# Exercise description
Copy the records below verbatim, from the first line through the line containing "assert (Hp2n : 0", inclusive, and output nothing else.

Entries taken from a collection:
++++
(** ** Rounding yields well-formed floats *)

Lemma binary_round_aux_valid (sx : bool) (m e : Z) (l : location) :
  0 <= m ->
  e <= fexp B64.prec B64.emax (Zdigits2 m + e) ->
  B64.valid (binary_round_aux B64.prec B64.emax sx m e l) = true.
Proof.
  intros Hm Hpre.
  destruct (shr_fexp_exact m e l Hm) as [Hs1 Hs2].
  remember (fexp B64.prec B64.emax (Zdigits2 m + e)) as e1 eqn:Ee1.
  replace (Z.max 0 (e1 - e)) with (e1 - e) in Hs1, Hs2 by lia.
  replace (e + (e1 - e)) with e1 in Hs1 by lia.
  assert (Hp2n : 0 < 2 ^ (e1 - e)) by (apply Z.pow_pos_nonneg; lia).
  unfold binary_round_aux.
  destruct (shr_fexp B64.prec B64.emax m e l) as [r1 e1'].
  cbn [fst snd] in Hs1, Hs2. subst e1'.
  assert (Hm1 : 0 <= shr_m r1) by (rewrite Hs2; apply Z.div_pos; lia).
  assert (Hc1 : fexp B64.prec B64.emax (Zdigits2 (shr_m r1) + e1) = e1).
  { destruct (Z.eq_dec m 0) as [-> | Hne].
    - rewrite Hs2, Z.div_0_l by lia. cbn [Zdigits2] in *.
      unfold fexp, emin, B64.prec, B64.emax in *. lia.
    - pose proof (Zdigits2_bounds m ltac:(lia)) as [Hlo Hhi].
      pose proof (Zdigits2_pos m ltac:(lia)) as Hd.
      destruct (Z_lt_le_dec (e1 - e) (Zdigits2 m)) as [Hlt | Hge].
      + destruct (Zdigits2_div_pow2 m (e1 - e) ltac:(lia) ltac:(lia))
          as [_ Hdig].
        rewrite Hs2, Hdig.
        replace (Zdigits2 m - (e1 - e) + e1) with (Zdigits2 m + e) by lia.
        now symmetry.
      + assert (Hsmall : m < 2 ^ (e1 - e)).
        { apply Z.lt_le_trans with (1 := Hhi). apply Z.pow_le_mono_r; lia. }
        rewrite Hs2, Z.div_small by lia. cbn [Zdigits2].
        unfold fexp, emin, B64.prec, B64.emax in *. lia. }
  remember (round_nearest_even (shr_m r1) (loc_of_shr_record r1)) as m2
    eqn:Em2.
  assert (Hm2 : m2 = shr_m r1 \/ m2 = shr_m r1 + 1)
    by (subst m2; apply round_nearest_even_cases).
  assert (Hm2pos : 0 <= m2) by lia.
  destruct (shr_fexp_exact m2 e1 loc_Exact Hm2pos) as [Ht1 Ht2].
  destruct (shr_fexp B64.prec B64.emax m2 e1 loc_Exact) as [r2 e2].
  cbn [fst snd] in Ht1, Ht2.
  assert (Hc2 : 0 <= shr_m r2
                /\ fexp B64.prec B64.emax (Zdigits2 (shr_m r2) + e2) = e2).
  { assert (Hsame : Zdigits2 m2 = Zdigits2 (shr_m r1) ->
                    0 <= shr_m r2
                    /\ fexp B64.prec B64.emax (Zdigits2 (shr_m r2) + e2) = e2).
    { intros Hd. rewrite Hd, Hc1, Z.sub_diag in Ht1, Ht2.
      cbn in Ht1, Ht2. rewrite Z.div_1_r in Ht2.
      rewrite Ht2, Ht1, Z.add_0_r, Hd. split; [lia | exact Hc1]. }
    destruct Hm2 as [Heq | Heq]; [apply Hsame; now rewrite Heq | ].
    destruct (Zdigits2_succ (shr_m r1) Hm1) as [Hd | [Hpow Hd]];
      rewrite <- Heq in *; [now apply Hsame | ].
    pose proof (Zdigits2_nonneg (shr_m r1)) as Hd1.
    remember (Z.max 0 (fexp B64.prec B64.emax (Zdigits2 m2 + e1) - e1))
      as n2 eqn:En2.
    assert (Hn2 : n2 = 0 \/ (n2 = 1 /\ 1 <= Zdigits2 (shr_m r1))).
    { unfold fexp, emin, B64.prec, B64.emax in *. lia. }
    destruct Hn2 as [-> | [-> Hd1']].
    - cbn in Ht2. rewrite Z.div_1_r in Ht2.
      rewrite Ht2, Ht1, Z.add_0_r. split; [lia | ].
      unfold fexp, emin, B64.prec, B64.emax in *. lia.
    - assert (H2 : 2 <= m2).
      { rewrite Hpow. change 2 with (2 ^ 1) at 1.
        apply Z.pow_le_mono_r; lia. }
      destruct (Zdigits2_div_pow2 m2 1 ltac:(lia) ltac:(lia))
        as [Hpos Hdig].
      rewrite Ht2, Hdig, Ht1. split; [lia | ].
      unfold fexp, emin, B64.prec, B64.emax in *. lia. }
  destruct Hc2 as [Hr2 Hc2].
  destruct (shr_m r2) as [ | m3 | m3]; try reflexivity.
  destruct (e2 <=? B64.emax - B64.prec) eqn:Ele; [ | reflexivity].
  unfold B64.valid, valid_binary, bounded, canonical_mantissa.
  cbn [Zdigits2] in Hc2. rewrite Hc2, Z.eqb_refl, Ele. reflexivity.
Qed.

(** ** Well-formed and bounded results of the operations *)

(** After [shl_align] the exponent is the one [fexp] asks for, or below. *)
Lemma shl_align_fexp (m : positive) (e : Z) :
  let mz := fst (shl_align m e
                   (fexp B64.prec B64.emax (Zpos (digits2_pos m) + e))) in
  let ez := snd (shl_align m e
                   (fexp B64.prec B64.emax (Zpos (digits2_pos m) + e))) in
  ez <= e /\ Zpos mz = Zpos m * 2 ^ (e - ez)
  /\ ez <= fexp B64.prec B64.emax (Zdigits2 (Zpos mz) + ez).
Proof.
  intros mz ez.
  destruct (shl_align_spec m e
              (fexp B64.prec B64.emax (Zpos (digits2_pos m) + e)))
    as [H1 H2].
  fold mz in H2. fold ez in H1, H2.
  split; [lia | ]. split; [exact H2 | ].
  rewrite H2, Zdigits2_mul_pow2 by lia. cbn [Zdigits2].
  replace (Zpos (digits2_pos m) + (e - ez) + ez)
    with (Zpos (digits2_pos m) + e) by lia.
  lia.
Qed.

Lemma binary_round_valid (sx : bool) (m : positive) (e : Z) :
  B64.valid (binary_round B64.prec B64.emax sx m e) = true.
Proof.
  unfold binary_round.
  destruct (shl_align_fexp m e) as (_ & _ & H).
  destruct (shl_align m e _) as [mz ez]. cbn [fst snd] in H.
  apply binary_round_aux_valid; [lia | exact H].
Qed.

Lemma binary_round_below (m : positive) (e : Z) (mx : positive) (ex : Z) :
  bounded B64.prec B64.emax mx ex = true ->
  e <= ex -> Zpos m <= Zpos mx * 2 ^ (ex - e) ->
  below mx ex (binary_round B64.prec B64.emax false m e).
Proof.
  intros Hb He Hle. unfold binary_round.
  destruct (shl_align_fexp m e) as (H1 & H2 & _).
  destruct (shl_align m e _) as [mz ez]. cbn [fst snd] in H1, H2.
  apply binary_round_aux_below; [exact Hb | lia | lia | ].
  cbn [loc_weight]. rewrite H2, Z.add_0_r.
  replace (ex - ez) with ((ex - e) + (e - ez)) by lia.
  rewrite Z.pow_add_r, Z.mul_assoc by lia.
  apply Z.mul_le_mono_nonneg_r; [apply Z.pow_nonneg; lia | exact Hle].
Qed.

Lemma binary_round_above (m : positive) (e : Z) (mx : positive) (ex : Z) :
  canonical_mantissa B64.prec B64.emax mx ex = true ->
  Zpos mx * 2 ^ (ex - Z.min e ex) <= Zpos m * 2 ^ (e - Z.min e ex) ->
  above mx ex (binary_round B64.prec B64.emax false m e).
Proof.
  intros Hcan Hval. unfold binary_round.
  destruct (shl_align_fexp m e) as (H1 & H2 & H3).
  destruct (shl_align m e _) as [mz ez]. cbn [fst snd] in H1, H2, H3.
  apply binary_round_aux_above; [exact Hcan | lia | exact H3 | ].
  rewrite H2, <- Z.mul_assoc, <- Z.pow_add_r by lia.
  replace (e - ez + (ez - Z.min ez ex))
    with ((e - Z.min e ex) + (Z.min e ex - Z.min ez ex)) by lia.
  replace (ex - Z.min ez ex)
    with ((ex - Z.min e ex) + (Z.min e ex - Z.min ez ex)) by lia.
  rewrite !Z.pow_add_r, !Z.mul_assoc by lia.
  apply Z.mul_le_mono_nonneg_r; [apply Z.pow_nonneg; lia | exact Hval].
Qed.

Lemma amount_valid (x : float) :
  amount_in_range x = true -> B64.valid x = true.
Proof.
  unfold amount_in_range. intros H.
  apply andb_true_iff in H as [H _]. now apply andb_true_iff in H as [H _].
Qed.

Lemma sub_valid (x y : float) :
  amount_in_range x = true -> amount_in_range y = true ->
  B64.valid (B64.sub x y) = true.
Proof.
  intros Hx Hy. pose proof (amount_valid x Hx) as Hvx.
  pose proof (amount_valid y Hy) as Hvy.
  destruct (amount_cases x Hx) as [[sx ->] | (mx & ex & -> & _)];
    destruct (amount_cases y Hy) as [[sy ->] | (my & ey & -> & _)].
  - destruct sx, sy; reflexivity.
  - exact Hvy.
  - exact Hvx.
  - unfold B64.sub, SFsub, finite_pos, binary_normalize.
    destruct (_ - _) as [ | d | d]; [reflexivity | | ];
      apply binary_round_valid.
Qed.

Lemma mul_valid (x y : float) :
  B64.valid x = true -> B64.valid y = true ->
  B64.valid (B64.mul x y) = true.
Proof.
  destruct x as [s | s | | s m e], y as [t | t | | t n f];
    try reflexivity.
  unfold B64.valid, valid_binary, bounded. intros Hx Hy.
  apply andb_true_iff in Hx as [Hx _]. apply andb_true_iff in Hy as [Hy _].
  unfold canonical_mantissa in Hx, Hy.
  apply Z.eqb_eq in Hx. apply Z.eqb_eq in Hy.
  unfold B64.mul, SFmul. apply binary_round_aux_valid; [lia | ].
  pose proof (digits2_pos_bounds m) as [Hmlo Hmhi].
  pose proof (digits2_pos_bounds n) as [Hnlo Hnhi].
  pose proof (digits2_pos_bounds (m * n)) as [Hplo Hphi].
  cbn [Zdigits2].
  assert (Hd : Zpos (digits2_pos m) + Zpos (digits2_pos n) - 1
               <= Zpos (digits2_pos (m * n))).
  { assert (Hlt : 2 ^ ((Zpos (digits2_pos m) - 1)
                       + (Zpos (digits2_pos n) - 1))
                  < 2 ^ Zpos (digits2_pos (m * n))).
    { rewrite Z.pow_add_r by lia. rewrite Pos2Z.inj_mul in Hphi.
      assert (0 < 2 ^ (Zpos (digits2_pos m) - 1))
        by (apply Z.pow_pos_nonneg; lia).
      assert (0 < 2 ^ (Zpos (digits2_pos n) - 1))
        by (apply Z.pow_pos_nonneg; lia).
      nia. }
    apply Z.pow_lt_mono_r_iff in Hlt; lia. }
  unfold fexp, emin, B64.prec, B64.emax in *. lia.
Qed.

(** A product with a factor in [[0, 1]] is not above the other factor. *)
Lemma mul_fraction_below (rm : positive) (re : Z) (dm : positive) (de : Z) :
  re <= 0 -> Zpos rm <= 2 ^ (- re) ->
  bounded B64.prec B64.emax dm de = true ->
  below dm de (B64.mul (finite_pos rm re) (finite_pos dm de)).
Proof.
  intros Hre Hrm Hb. unfold B64.mul, SFmul, finite_pos. cbn [xorb].
  apply binary_round_aux_below; [exact Hb | lia | lia | ].
  cbn [loc_weight]. rewrite Z.add_0_r, Pos2Z.inj_mul.
  replace (de - (re + de)) with (- re) by lia.
  rewrite (Z.mul_comm (Zpos rm)).
  apply Z.mul_le_mono_nonneg_l; lia.
Qed.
++++
# Task answer
(** ** Rounding yields well-formed floats *)

Lemma binary_round_aux_valid (sx : bool) (m e : Z) (l : location) :
  0 <= m ->
  e <= fexp B64.prec B64.emax (Zdigits2 m + e) ->
  B64.valid (binary_round_aux B64.prec B64.emax sx m e l) = true.
Proof.
  intros Hm Hpre.
  destruct (shr_fexp_exact m e l Hm) as [Hs1 Hs2].
  remember (fexp B64.prec B64.emax (Zdigits2 m + e)) as e1 eqn:Ee1.
  replace (Z.max 0 (e1 - e)) with (e1 - e) in Hs1, Hs2 by lia.
  replace (e + (e1 - e)) with e1 in Hs1 by lia.
  assert (Hp2n : 0 < 2 ^ (e1 - e)) by (apply Z.pow_pos_nonneg; lia).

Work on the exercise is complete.